Auch mache ich mir Sorgen, dass erste Anbieter wie Kabel Deutschland bestimmte Services benachteiligen. Dafür muss man in Echtzeit in den Datenverkehr hineinschauen – jede Diskriminierung ist schlecht für ein offenes Netz.

Dazu kommen die drohende Wiedereinführung der Vorratsdatenspeicherung, die drohende Einführung eines Leistungsschutzrechts für Presseverleger und die ungeklärte Frage, wie wir im digitalen Zeitalter mit einem hoffnungslos veralteten Urheberrecht verfahren wollen.

Seit 2010 bist du Mitglied der Enquete-Kommission „Internet und digitale Gesellschaft“ des Bundestages. Enquete-Kommissionen gelten allgemein als Abstellgleis für unliebsame Themen und auch dieses Gremium kommt höchstens schleppend voran. Frustriert dich deine Arbeit als Netzaktivist mitunter?

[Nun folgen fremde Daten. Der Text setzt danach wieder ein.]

(** * QAMImageGenerator: geometry, sizing and curve smoothing

    A shallow embedding of [src/qam_image_generator.js] and the proofs of
    the properties its specification states about it.

    Number model.  The generator is embedded twice.

    In the exact model (module [QAMImageGenerator]) a JavaScript number
    is an exact rational ([Q]): no rounding, no overflow, no NaN, no
    signed zero.  The two infinities only occur in the source as the
    initial values of the running minimum and maximum of [_spanX]; they
    are modelled by the type [Js.Bound] and proved never to leave that
    loop.  Division is [Qdiv], so [x / 0] is [0] here where JavaScript
    yields an infinity or NaN: statements that depend on the value of a
    quotient carry the hypothesis that its denominator is positive.  Grid
    size and symbol indices are integers ([Z]), as the source documents
    them; a statement about the decoded cell of an arbitrary index bounds
    the index by 2^53, where [n - 1] is exact in doubles.  This model
    carries the structural properties: what is drawn, in which order, and
    the relations between coordinates that rounding preserves.

    In the binary64 model (module [Double]) a number is an IEEE 754
    double ([PrimFloat]) and every operation rounds as the machine does.
    It covers the sizing step, whose result is an integer number of
    pixels and can therefore differ by one between the two models.

    State.  The generator object is the record [t]; every method is a
    function from the generator (and the host's global object, where the
    method reads it) to the updated generator.  The 2D context is
    modelled by the list of calls issued on it, oldest first. *)

From Stdlib Require Import ZArith QArith Qround Qminmax Lqa Lia List String Bool.
From Stdlib Require Import Floats.
Import ListNotations.

Open Scope Q_scope.

(** ** JavaScript primitives used by the source *)

Module Js.

(** Outcome of an operation that may throw. *)
Inductive result (A : Type) : Type :=
| Ok (a : A)
| Throw (e : string).
Arguments Ok {A} a.
Arguments Throw {A} e.

Definition bind {A B} (r : result A) (k : A -> result B) : result B :=
  match r with
  | Ok a => k a
  | Throw e => Throw e
  end.

(** [ToInt32]: reduce modulo 2^32 into [-2^31, 2^31). *)
Definition ToInt32 (z : Z) : Z :=
  let m := (z mod 2 ^ 32)%Z in
  if (2 ^ 31 <=? m)%Z then (m - 2 ^ 32)%Z else m.

(** [a | b] on integer-valued numbers. *)
Definition bitor (a b : Z) : Z :=
  ToInt32 (Z.lor (ToInt32 a) (ToInt32 b)).

(** [a % b] on integers: the remainder has the sign of the dividend. *)
Definition rem (a b : Z) : Z := Z.rem a b.

(** [x < y] and [x > y] on finite numbers. *)
Definition lt (x y : Q) : bool :=
  match x ?= y with Lt => true | _ => false end.
Definition gt (x y : Q) : bool := lt y x.

(** A running extremum: a finite number or one of the two infinities. *)
Inductive Bound : Type :=
| NegInfinity
| Finite (q : Q)
| Infinity.

(** [x < b] and [x > b] for a finite [x]. *)
Definition lt_bound (x : Q) (b : Bound) : bool :=
  match b with
  | NegInfinity => false
  | Finite m => lt x m
  | Infinity => true
  end.
Definition gt_bound (x : Q) (b : Bound) : bool :=
  match b with
  | NegInfinity => true
  | Finite m => gt x m
  | Infinity => false
  end.

(** The finite number held by a bound.  The infinities have no image in
    [Q]; [_spanX_loop_finite] below shows that the source never reads
    one. *)
Definition number (b : Bound) : Q :=
  match b with
  | Finite q => q
  | _ => 0
  end.

(** [v || d] for an optional number: [undefined] and [0] are falsy. *)
Definition or_default (v : option Q) (d : Q) : Q :=
  match v with
  | Some q => if Qeq_bool q 0 then d else q
  | None => d
  end.

(** [for (let i = lo; i < hi; i++)]: the values taken by [i]. *)
Definition range (lo hi : nat) : list nat := seq lo (hi - lo).

End Js.

Import Js.

Notation "x <- r ;; k" := (Js.bind r (fun x => k))
  (at level 61, r at next level, right associativity).

(** ** The host: global object, canvas and 2D context *)

Record Global : Type := {
  devicePixelRatio : option Q   (* [None]: the host reports nothing *)
}.

(** A CSS length in pixels, the value of [canvas.style.width]. *)
Inductive Css : Type :=
| px (q : Q).

Module Canvas.
Record t : Type := mk {
  style_width : option Css;
  style_height : option Css;
  width : Z;
  height : Z
}.
End Canvas.

(** Calls on the 2D context. *)
Inductive Cmd : Type :=
| setTransform (a b c d e f : Q)
| clearRect (x y w h : Q)
| set_fillStyle (s : string)
| fillRect (x y w h : Q)
| save
| set_strokeStyle (s : string)
| set_lineWidth (w : Q)
| set_lineJoin (s : string)
| set_lineCap (s : string)
| beginPath
| moveTo (x y : Q)
| quadraticCurveTo (cpx cpy x y : Q)
| stroke
| restore.

(** ** The generator *)

Module QAMImageGenerator.

Record Options : Type := {
  N : Z;
  PAD : Q;
  shift : Q;
  lineWidth : Q;
  lineColor : string;
  H_FIXED : Q;
  PIXEL_MARGIN : Q
}.

(** A partial options object: the fields the caller supplies. *)
Record PartialOptions : Type := {
  N' : option Z;
  PAD' : option Q;
  shift' : option Q;
  lineWidth' : option Q;
  lineColor' : option string;
  H_FIXED' : option Q;
  PIXEL_MARGIN' : option Q
}.

Definition no_options : PartialOptions :=
  {| N' := None; PAD' := None; shift' := None; lineWidth' := None;
     lineColor' := None; H_FIXED' := None; PIXEL_MARGIN' := None |}.

Definition assign_field {A} (target : A) (source : option A) : A :=
  match source with
  | Some v => v
  | None => target
  end.

(** [Object.assign(target, source)]. *)
Definition Object_assign (target : Options) (source : PartialOptions)
  : Options :=
  {| N := assign_field (N target) (N' source);
     PAD := assign_field (PAD target) (PAD' source);
     shift := assign_field (shift target) (shift' source);
     lineWidth := assign_field (lineWidth target) (lineWidth' source);
     lineColor := assign_field (lineColor target) (lineColor' source);
     H_FIXED := assign_field (H_FIXED target) (H_FIXED' source);
     PIXEL_MARGIN :=
       assign_field (PIXEL_MARGIN target) (PIXEL_MARGIN' source) |}.

Definition defaults : Options :=
  {| N := 4;
     PAD := 2;
     shift := 1;
     lineWidth := 2;
     lineColor := "#00e5ff";
     H_FIXED := 256;
     PIXEL_MARGIN := 24 |}.

Module State.
Record t : Type := mk {
  width : Q;
  height : Q
}.
End State.

Record t : Type := {
  canvas : Canvas.t;
  ctx : list Cmd;
  options : Options;
  state : State.t;
  dpr : Q
}.

Definition set_dpr (g : t) (v : Q) : t :=
  {| canvas := canvas g; ctx := ctx g; options := options g;
     state := state g; dpr := v |}.
Definition set_state (g : t) (s : State.t) : t :=
  {| canvas := canvas g; ctx := ctx g; options := options g;
     state := s; dpr := dpr g |}.
Definition set_canvas (g : t) (c : Canvas.t) : t :=
  {| canvas := c; ctx := ctx g; options := options g;
     state := state g; dpr := dpr g |}.
Definition set_options (g : t) (o : Options) : t :=
  {| canvas := canvas g; ctx := ctx g; options := o;
     state := state g; dpr := dpr g |}.
(** Issue one call on the context. *)
Definition call (g : t) (c : Cmd) : t :=
  {| canvas := canvas g; ctx := ctx g ++ [c]; options := options g;
     state := state g; dpr := dpr g |}.

(** [_syncDPR()] *)
Definition _syncDPR (global : Global) (g : t) : t :=
  set_dpr g (Qmax 1 (or_default (devicePixelRatio global) 1)).

(** [constructor(canvas, options = {})] *)
Definition constructor (global : Global) (canvas : option Canvas.t)
    (options : PartialOptions) : result t :=
  match canvas with
  | None => Throw "canvas is required"
  | Some c =>
      let o := Object_assign defaults options in
      Ok (_syncDPR global
            {| canvas := c;
               ctx := [];
               options := o;
               state := State.mk 256 (H_FIXED o);
               dpr := 0 |})
  end.

(** [_clamp(v, a, b)] *)
Definition _clamp (v a b : Q) : Q := Qmin (Qmax v a) b.

Record RowCol : Type := {
  row : Z;
  col : Z
}.

(** [_rc(n)] *)
Definition _rc (g : t) (n : Z) : RowCol :=
  let N := N (options g) in
  let z := bitor (n - 1) 0 in
  {| row := Qfloor (inject_Z z / inject_Z N); col := rem z N |}.

Record Span : Type := {
  min : Q;
  max : Q
}.

(** The body of the loop of [_spanX], from index [i] on. *)
Fixpoint _spanX_loop (g : t) (i : nat) (seq : list Z)
    (minX maxX : Bound) : Bound * Bound :=
  match seq with
  | [] => (minX, maxX)
  | seq_i :: rest =>
      let col := col (_rc g seq_i) in
      let s := (inject_Z (Z.of_nat i + 1) / 4) * shift (options g) in
      let x := (inject_Z col + (1 # 2)) + s in
      let minX := if lt_bound x minX then Finite x else minX in
      let maxX := if gt_bound x maxX then Finite x else maxX in
      _spanX_loop g (S i) rest minX maxX
  end.

(** [_spanX(seq)]; [None] is an absent ([undefined]) sequence. *)
Definition _spanX (g : t) (seq : option (list Z)) : Span :=
  match seq with
  | None => {| min := 1 # 2; max := 1 # 2 |}
  | Some l =>
      if (List.length l =? 0)%nat then {| min := 1 # 2; max := 1 # 2 |}
      else
        let '(minX, maxX) := _spanX_loop g 0 l Infinity NegInfinity in
        {| min := number minX; max := number maxX |}
  end.

(** [_chooseCanvasSize(seq)] *)
Definition _chooseCanvasSize (g : t) (seq : option (list Z)) : t :=
  let o := options g in
  let H := H_FIXED o in
  let step :=
    (H - 2 * PIXEL_MARGIN o) / (inject_Z (N o) + PAD o * 2) in
  let sp := _spanX g seq in
  let symSpanX := Qmax (1 # 1000000) ((max sp - min sp) + PAD o * 2) in
  let W := 2 * PIXEL_MARGIN o + step * symSpanX in
  set_state g (State.mk (inject_Z (Qceiling W)) H).

(** [_setupCanvas()] *)
Definition _setupCanvas (global : Global) (g : t) : t :=
  let width := State.width (state g) in
  let height := State.height (state g) in
  let g := _syncDPR global g in
  let g :=
    set_canvas g
      (Canvas.mk (Some (px width)) (Some (px height))
         (Qfloor (width * dpr g)) (Qfloor (height * dpr g))) in
  call g (setTransform (dpr g) 0 0 (dpr g) 0 0).

Record Point : Type := {
  x : Q;
  y : Q
}.

(** First loop of [_drawPolyline]: the points pushed from index [i] on. *)
Fixpoint _drawPolyline_pts (g : t) (step : Q) (sp : Span) (i : nat)
    (seq : list Z) : list Point :=
  match seq with
  | [] => []
  | seq_i :: rest =>
      let o := options g in
      let rc := _rc g seq_i in
      let s := (inject_Z (Z.of_nat i + 1) / 4) * shift o in
      let xSym := (inject_Z (col rc) + (1 # 2)) + s in
      let x := PIXEL_MARGIN o + step * ((xSym - min sp) + PAD o) in
      let y :=
        PIXEL_MARGIN o + step * (PAD o + inject_Z (row rc) + (1 # 2)) in
      {| x := x; y := y |} :: _drawPolyline_pts g step sp (S i) rest
  end.

(** [pts[i]]; reading a field of a missing element throws. *)
Definition at_index (pts : list Point) (i : nat) : result Point :=
  match nth_error pts i with
  | Some p => Ok p
  | None => Throw "TypeError"
  end.

(** Second loop of [_drawPolyline], over the given values of [i]. *)
Fixpoint _drawPolyline_curve (pts : list Point) (idx : list nat) (g : t)
  : result t :=
  match idx with
  | [] => Ok g
  | i :: rest =>
      p <- at_index pts i ;;
      q <- at_index pts (i + 1) ;;
      let xc := (x p + x q) / 2 in
      let yc := (y p + y q) / 2 in
      _drawPolyline_curve pts rest
        (call g (quadraticCurveTo (x p) (y p) xc yc))
  end.

(** [_drawPolyline(seq)] *)
Definition _drawPolyline (g : t) (seq : option (list Z)) : result t :=
  let o := options g in
  let step :=
    (State.height (state g) - 2 * PIXEL_MARGIN o)
    / (inject_Z (N o) + PAD o * 2) in
  let sp := _spanX g seq in
  let w := State.width (state g) in
  let h := State.height (state g) in
  let g := call g (clearRect 0 0 w h) in
  let g := call g (set_fillStyle "#0b0f1a") in
  let g := call g (fillRect 0 0 w h) in
  match seq with
  | None => Ok g
  | Some l =>
      if (List.length l <? 2)%nat then Ok g
      else
        let pts := _drawPolyline_pts g step sp 0 l in
        let g := call g save in
        let g := call g (set_strokeStyle (lineColor o)) in
        let g := call g (set_lineWidth (lineWidth o)) in
        let g := call g (set_lineJoin "round") in
        let g := call g (set_lineCap "round") in
        let g := call g beginPath in
        p0 <- at_index pts 0 ;;
        let g := call g (moveTo (x p0) (y p0)) in
        g <- _drawPolyline_curve pts (range 1 (List.length pts - 2)) g ;;
        c <- at_index pts (List.length pts - 2) ;;
        e <- at_index pts (List.length pts - 1) ;;
        let g := call g (quadraticCurveTo (x c) (y c) (x e) (y e)) in
        let g := call g stroke in
        Ok (call g restore)
  end.

(** [setOptions(opts = {})] *)
Definition setOptions (g : t) (opts : PartialOptions) : t :=
  set_options g (Object_assign (options g) opts).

Die Enquete-Kommission ist ein guter Weiterbildungskurs für 17 Bundestagsabgeordnete und ihre Mitarbeiter. Die Hoffnung ist, dass diese etwas lernen, die Debatten in ihre Fraktionen und Parteien weitertragen und Netzpolitik damit relevanter und bekannter wird. Die Werbebotschaft, dass dort unabhängig von Partei-Interessen über Netzpolitik diskutiert wird, hat sich in der Realität aber leider nicht bewahrheitet.

Beim Startup-Sundowner im Borchardt treffe ich zufällig Frau Merkel. Welche Forderung gebe ich ihr mit auf den Weg?

Netzpolitik muss endlich ernst genommen und zur Chefsache werden.

Gemeinsam mit Falk Lüke hat Markus Beckedahl mit „Die digitale Gesellschaft“ das Buch zum Blog veröffentlicht.